Work item
Give all the data again exactly.
::::::
(** The body of the loop over the sorted entries of one workspace parent;
    the state is [structure] and [shared_packages]. *)
Definition structure_entry (root workspace_parent : string)
  (st : dict value * list string) (entry : string)
  : dict value * list string :=
  let parent := root +:+ "/" +:+ workspace_parent in
  match read_json fs (parent +:+ "/" +:+ entry +:+ "/package.json") with
  | None => st
  | Some pkg =>
      if negb (pkg_truthy pkg) then st
      else
        let '(structure, shared_packages) := st in
        let name :=
          match pkg_name pkg with Some n => n | None => EmptyString end in
        let entry_path := workspace_parent +:+ "/" +:+ entry in
        if String.eqb workspace_parent "packages" then
          let structure :=
            if contains "api" (lower entry)
            then dict_set "shared_api_package" (VScalar (SStr name)) structure
            else structure in
          let shared_packages :=
            if nonempty name then shared_packages ++ [entry_path]
            else shared_packages in
          (structure, shared_packages)
        else if String.eqb workspace_parent "apps" then
          if existsb (String.eqb (lower entry)) ["api"; "server"; "backend"]
          then (dict_set "api_dir" (VScalar (SStr entry_path)) structure,
                shared_packages)
          else if existsb (String.eqb (lower entry))
                    ["web"; "app"; "client"; "frontend"]
          then (dict_set "web_dir" (VScalar (SStr entry_path)) structure,
                shared_packages)
          else (structure, shared_packages)
        else (structure, shared_packages)
  end.

Definition detect_structure (root : string) (is_monorepo : bool) : dict value :=
  if negb is_monorepo then []
  else
    let '(structure, shared_packages) :=
      fold_left (fun st workspace_parent =>
        let parent := root +:+ "/" +:+ workspace_parent in
        if negb (dir_exists fs parent) then st
        else match listdir fs parent with
             | Some entries =>
                 fold_left (structure_entry root workspace_parent)
                           (sorted entries) st
             | None => st
             end)
        workspace_parents ([], []) in
    match shared_packages with
    | [] => structure
    | _ :: _ =>
        dict_set "shared_packages" (VList (map SStr shared_packages)) structure
    end.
::::::
Solution to this problem
(** The body of the loop over the sorted entries of one workspace parent;
    the state is [structure] and [shared_packages]. *)
Definition structure_entry (root workspace_parent : string)
  (st : dict value * list string) (entry : string)
  : dict value * list string :=
  let parent := root +:+ "/" +:+ workspace_parent in
  match read_json fs (parent +:+ "/" +:+ entry +:+ "/package.json") with
  | None => st
  | Some pkg =>
      if negb (pkg_truthy pkg) then st
      else
        let '(structure, shared_packages) := st in
        let name :=
          match pkg_name pkg with Some n => n | None => EmptyString end in
        let entry_path := workspace_parent +:+ "/" +:+ entry in
        if String.eqb workspace_parent "packages" then
          let structure :=
            if contains "api" (lower entry)
            then dict_set "shared_api_package" (VScalar (SStr name)) structure
            else structure in
          let shared_packages :=
            if nonempty name then shared_packages ++ [entry_path]
            else shared_packages in
          (structure, shared_packages)
        else if String.eqb workspace_parent "apps" then
          if existsb (String.eqb (lower entry)) ["api"; "server"; "backend"]
          then (dict_set "api_dir" (VScalar (SStr entry_path)) structure,
                shared_packages)
          else if existsb (String.eqb (lower entry))
                    ["web"; "app"; "client"; "frontend"]
          then (dict_set "web_dir" (VScalar (SStr entry_path)) structure,
                shared_packages)
          else (structure, shared_packages)
        else (structure, shared_packages)
  end.

Definition detect_structure (root : string) (is_monorepo : bool) : dict value :=
  if negb is_monorepo then []
  else
    let '(structure, shared_packages) :=
      fold_left (fun st workspace_parent =>
        let parent := root +:+ "/" +:+ workspace_parent in
        if negb (dir_exists fs parent) then st
        else match listdir fs parent with
             | Some entries =>
                 fold_left (structure_entry root workspace_parent)
                           (sorted entries) st
             | None => st
             end)
        workspace_parents ([], []) in
    match shared_packages with
    | [] => structure
    | _ :: _ =>
        dict_set "shared_packages" (VList (map SStr shared_packages)) structure
    end.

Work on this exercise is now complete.